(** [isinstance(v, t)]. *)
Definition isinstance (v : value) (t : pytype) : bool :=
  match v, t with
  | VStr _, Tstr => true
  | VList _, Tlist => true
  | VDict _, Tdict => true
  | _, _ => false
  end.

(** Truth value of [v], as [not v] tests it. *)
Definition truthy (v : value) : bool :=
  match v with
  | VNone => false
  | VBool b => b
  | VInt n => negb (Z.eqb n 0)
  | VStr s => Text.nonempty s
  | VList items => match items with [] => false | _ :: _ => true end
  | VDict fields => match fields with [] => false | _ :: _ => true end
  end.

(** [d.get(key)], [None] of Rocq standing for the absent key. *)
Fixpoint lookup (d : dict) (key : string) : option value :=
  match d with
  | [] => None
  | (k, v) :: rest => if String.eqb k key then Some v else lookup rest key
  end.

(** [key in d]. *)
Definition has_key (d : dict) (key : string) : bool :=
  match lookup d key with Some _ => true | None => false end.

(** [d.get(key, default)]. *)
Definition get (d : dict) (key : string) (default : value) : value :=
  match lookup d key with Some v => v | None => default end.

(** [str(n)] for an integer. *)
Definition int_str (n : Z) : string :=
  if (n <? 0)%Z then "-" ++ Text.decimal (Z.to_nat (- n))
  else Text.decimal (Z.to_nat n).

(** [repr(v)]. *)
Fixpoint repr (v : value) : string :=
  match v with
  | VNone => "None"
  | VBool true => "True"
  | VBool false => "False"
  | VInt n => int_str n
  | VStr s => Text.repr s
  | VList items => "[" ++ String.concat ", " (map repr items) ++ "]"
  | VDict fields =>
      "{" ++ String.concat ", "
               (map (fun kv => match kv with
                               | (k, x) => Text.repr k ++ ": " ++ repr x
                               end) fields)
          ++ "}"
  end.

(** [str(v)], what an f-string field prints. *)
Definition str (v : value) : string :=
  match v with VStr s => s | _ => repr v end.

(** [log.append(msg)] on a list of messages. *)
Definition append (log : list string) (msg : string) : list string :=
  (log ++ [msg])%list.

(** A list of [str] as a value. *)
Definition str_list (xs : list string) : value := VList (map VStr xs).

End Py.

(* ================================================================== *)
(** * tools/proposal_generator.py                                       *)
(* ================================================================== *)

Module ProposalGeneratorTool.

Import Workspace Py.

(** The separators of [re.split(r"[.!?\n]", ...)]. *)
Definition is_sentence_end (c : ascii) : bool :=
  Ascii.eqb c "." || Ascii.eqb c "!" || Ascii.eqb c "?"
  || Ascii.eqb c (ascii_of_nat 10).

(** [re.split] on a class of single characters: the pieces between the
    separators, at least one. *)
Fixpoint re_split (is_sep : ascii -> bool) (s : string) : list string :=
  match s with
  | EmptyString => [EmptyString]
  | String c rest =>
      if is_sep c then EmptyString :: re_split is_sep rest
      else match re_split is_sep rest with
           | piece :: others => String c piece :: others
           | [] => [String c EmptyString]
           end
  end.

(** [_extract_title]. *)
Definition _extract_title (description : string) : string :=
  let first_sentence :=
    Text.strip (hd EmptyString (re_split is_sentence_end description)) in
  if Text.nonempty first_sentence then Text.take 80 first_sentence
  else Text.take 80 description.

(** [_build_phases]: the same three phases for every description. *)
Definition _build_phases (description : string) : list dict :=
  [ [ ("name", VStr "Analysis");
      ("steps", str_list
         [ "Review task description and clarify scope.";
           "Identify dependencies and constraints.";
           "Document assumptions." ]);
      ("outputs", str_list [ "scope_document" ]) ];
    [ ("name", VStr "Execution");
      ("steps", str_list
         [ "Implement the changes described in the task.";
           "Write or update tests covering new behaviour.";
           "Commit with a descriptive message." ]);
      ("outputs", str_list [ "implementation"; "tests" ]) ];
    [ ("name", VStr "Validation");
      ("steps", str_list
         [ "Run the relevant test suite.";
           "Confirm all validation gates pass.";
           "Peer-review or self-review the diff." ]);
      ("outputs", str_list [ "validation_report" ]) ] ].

-*-*-

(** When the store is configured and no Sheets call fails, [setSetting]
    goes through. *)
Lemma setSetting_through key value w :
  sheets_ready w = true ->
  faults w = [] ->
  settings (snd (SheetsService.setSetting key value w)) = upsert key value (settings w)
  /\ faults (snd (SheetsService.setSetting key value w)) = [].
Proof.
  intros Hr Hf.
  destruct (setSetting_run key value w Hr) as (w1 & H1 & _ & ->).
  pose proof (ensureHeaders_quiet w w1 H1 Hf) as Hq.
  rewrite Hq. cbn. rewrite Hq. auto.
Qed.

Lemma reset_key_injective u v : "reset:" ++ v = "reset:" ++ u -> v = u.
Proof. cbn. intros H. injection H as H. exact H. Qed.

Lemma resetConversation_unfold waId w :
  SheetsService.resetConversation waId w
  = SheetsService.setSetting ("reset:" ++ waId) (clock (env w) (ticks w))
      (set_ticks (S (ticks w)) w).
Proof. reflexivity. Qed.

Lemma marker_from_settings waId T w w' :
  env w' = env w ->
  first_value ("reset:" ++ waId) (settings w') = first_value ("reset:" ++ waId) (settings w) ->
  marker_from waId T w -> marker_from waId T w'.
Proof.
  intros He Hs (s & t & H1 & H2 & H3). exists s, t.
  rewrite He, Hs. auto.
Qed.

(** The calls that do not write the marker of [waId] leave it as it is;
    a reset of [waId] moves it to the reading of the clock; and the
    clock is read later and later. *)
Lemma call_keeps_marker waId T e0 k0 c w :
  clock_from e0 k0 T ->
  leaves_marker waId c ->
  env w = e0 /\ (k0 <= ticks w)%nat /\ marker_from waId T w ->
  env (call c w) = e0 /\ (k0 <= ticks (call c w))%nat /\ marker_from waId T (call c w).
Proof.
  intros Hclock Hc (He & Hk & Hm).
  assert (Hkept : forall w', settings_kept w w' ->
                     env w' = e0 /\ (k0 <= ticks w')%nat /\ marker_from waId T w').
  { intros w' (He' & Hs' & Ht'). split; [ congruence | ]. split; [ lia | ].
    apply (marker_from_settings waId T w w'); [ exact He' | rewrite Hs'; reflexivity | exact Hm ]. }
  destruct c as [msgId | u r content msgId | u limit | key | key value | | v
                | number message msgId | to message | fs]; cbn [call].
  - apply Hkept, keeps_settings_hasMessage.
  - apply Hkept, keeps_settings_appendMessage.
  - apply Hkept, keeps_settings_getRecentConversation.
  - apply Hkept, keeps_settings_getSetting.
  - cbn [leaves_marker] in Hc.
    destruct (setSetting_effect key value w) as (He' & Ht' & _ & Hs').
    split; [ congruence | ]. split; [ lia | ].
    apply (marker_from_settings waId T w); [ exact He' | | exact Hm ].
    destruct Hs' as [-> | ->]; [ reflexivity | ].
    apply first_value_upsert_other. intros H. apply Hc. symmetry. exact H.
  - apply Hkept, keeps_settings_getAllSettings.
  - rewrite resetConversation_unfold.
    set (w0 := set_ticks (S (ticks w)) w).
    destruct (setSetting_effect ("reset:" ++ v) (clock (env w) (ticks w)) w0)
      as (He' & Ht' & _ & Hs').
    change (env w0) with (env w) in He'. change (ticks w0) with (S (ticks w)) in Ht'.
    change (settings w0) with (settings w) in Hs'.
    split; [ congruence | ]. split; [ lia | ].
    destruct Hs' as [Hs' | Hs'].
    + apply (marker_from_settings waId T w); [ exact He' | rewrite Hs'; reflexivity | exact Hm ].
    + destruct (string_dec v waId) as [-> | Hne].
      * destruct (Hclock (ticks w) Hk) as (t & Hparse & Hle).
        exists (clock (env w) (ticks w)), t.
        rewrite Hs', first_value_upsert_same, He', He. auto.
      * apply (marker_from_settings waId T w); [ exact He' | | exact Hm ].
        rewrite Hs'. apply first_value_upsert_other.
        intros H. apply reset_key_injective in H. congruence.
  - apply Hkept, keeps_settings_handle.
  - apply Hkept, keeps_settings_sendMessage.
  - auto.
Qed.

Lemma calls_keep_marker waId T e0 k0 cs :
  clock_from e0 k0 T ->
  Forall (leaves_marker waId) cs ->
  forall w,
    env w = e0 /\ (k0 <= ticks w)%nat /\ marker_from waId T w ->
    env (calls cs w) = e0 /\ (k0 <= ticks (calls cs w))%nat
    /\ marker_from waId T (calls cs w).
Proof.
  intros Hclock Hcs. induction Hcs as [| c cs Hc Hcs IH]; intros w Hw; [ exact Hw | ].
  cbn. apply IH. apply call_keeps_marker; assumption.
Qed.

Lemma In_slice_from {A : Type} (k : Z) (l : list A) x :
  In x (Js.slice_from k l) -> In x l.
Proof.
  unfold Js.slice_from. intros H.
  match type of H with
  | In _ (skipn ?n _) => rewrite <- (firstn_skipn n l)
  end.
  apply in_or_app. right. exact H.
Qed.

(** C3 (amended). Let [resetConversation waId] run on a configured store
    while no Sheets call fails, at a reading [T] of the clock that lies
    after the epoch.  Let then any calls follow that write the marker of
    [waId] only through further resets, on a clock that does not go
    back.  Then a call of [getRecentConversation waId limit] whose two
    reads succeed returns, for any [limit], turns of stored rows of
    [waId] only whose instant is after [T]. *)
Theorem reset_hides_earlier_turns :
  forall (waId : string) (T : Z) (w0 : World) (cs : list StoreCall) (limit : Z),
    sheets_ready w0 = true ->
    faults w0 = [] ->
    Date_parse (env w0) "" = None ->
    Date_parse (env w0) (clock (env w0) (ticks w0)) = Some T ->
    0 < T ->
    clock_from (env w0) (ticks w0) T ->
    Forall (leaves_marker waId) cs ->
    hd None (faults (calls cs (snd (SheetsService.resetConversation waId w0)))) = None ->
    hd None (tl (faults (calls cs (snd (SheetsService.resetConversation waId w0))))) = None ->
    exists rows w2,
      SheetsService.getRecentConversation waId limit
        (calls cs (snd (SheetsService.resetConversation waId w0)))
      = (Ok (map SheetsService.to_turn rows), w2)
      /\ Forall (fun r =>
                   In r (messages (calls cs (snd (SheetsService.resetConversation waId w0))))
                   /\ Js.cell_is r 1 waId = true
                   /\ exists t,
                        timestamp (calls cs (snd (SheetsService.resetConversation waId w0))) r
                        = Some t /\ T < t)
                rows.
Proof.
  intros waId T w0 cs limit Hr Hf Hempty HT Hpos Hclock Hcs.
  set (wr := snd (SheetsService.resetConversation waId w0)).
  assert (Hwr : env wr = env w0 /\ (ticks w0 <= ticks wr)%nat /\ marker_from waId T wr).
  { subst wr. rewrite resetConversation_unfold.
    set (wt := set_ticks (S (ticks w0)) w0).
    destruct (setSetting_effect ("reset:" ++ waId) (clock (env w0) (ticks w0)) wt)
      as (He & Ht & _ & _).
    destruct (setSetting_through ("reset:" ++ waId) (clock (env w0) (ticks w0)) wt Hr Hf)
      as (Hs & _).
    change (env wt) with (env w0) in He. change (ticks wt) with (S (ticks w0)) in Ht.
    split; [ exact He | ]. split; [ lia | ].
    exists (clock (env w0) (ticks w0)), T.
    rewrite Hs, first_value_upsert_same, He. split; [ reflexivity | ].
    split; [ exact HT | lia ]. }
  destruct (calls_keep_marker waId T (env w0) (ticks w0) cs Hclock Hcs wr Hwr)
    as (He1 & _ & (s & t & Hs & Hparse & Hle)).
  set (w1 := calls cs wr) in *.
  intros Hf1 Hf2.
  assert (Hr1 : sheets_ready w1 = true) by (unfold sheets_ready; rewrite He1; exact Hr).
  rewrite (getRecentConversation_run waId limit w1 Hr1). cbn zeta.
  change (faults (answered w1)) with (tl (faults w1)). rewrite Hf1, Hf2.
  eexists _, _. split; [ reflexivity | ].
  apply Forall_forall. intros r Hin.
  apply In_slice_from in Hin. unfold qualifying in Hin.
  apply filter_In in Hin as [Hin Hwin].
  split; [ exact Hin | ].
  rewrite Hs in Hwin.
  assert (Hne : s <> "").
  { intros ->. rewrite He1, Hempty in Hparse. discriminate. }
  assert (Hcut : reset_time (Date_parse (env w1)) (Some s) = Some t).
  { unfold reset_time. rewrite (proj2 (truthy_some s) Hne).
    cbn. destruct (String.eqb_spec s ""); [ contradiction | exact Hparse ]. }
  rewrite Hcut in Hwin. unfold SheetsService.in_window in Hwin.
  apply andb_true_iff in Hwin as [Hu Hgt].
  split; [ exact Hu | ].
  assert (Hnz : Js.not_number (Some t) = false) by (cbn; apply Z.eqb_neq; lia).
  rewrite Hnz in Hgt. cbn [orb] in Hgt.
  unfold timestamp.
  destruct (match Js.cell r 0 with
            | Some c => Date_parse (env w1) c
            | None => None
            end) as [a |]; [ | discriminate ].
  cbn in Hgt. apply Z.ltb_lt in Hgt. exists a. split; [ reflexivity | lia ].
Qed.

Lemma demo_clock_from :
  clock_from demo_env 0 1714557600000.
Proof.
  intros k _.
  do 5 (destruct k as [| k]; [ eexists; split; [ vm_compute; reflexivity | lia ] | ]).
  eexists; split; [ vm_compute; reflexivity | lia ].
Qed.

-*-*-

__EXERCISE BRIEF__
Please transcribe only the lines in the records above running from the line that has "exists (clock (env w0) (ticks w0)), T." through the line that has "change (faults (answered", both included, exactly as they appear.

__RESULT__
    exists (clock (env w0) (ticks w0)), T.
    rewrite Hs, first_value_upsert_same, He. split; [ reflexivity | ].
    split; [ exact HT | lia ]. }
  destruct (calls_keep_marker waId T (env w0) (ticks w0) cs Hclock Hcs wr Hwr)
    as (He1 & _ & (s & t & Hs & Hparse & Hle)).
  set (w1 := calls cs wr) in *.
  intros Hf1 Hf2.
  assert (Hr1 : sheets_ready w1 = true) by (unfold sheets_ready; rewrite He1; exact Hr).
  rewrite (getRecentConversation_run waId limit w1 Hr1). cbn zeta.
  change (faults (answered w1)) with (tl (faults w1)). rewrite Hf1, Hf2.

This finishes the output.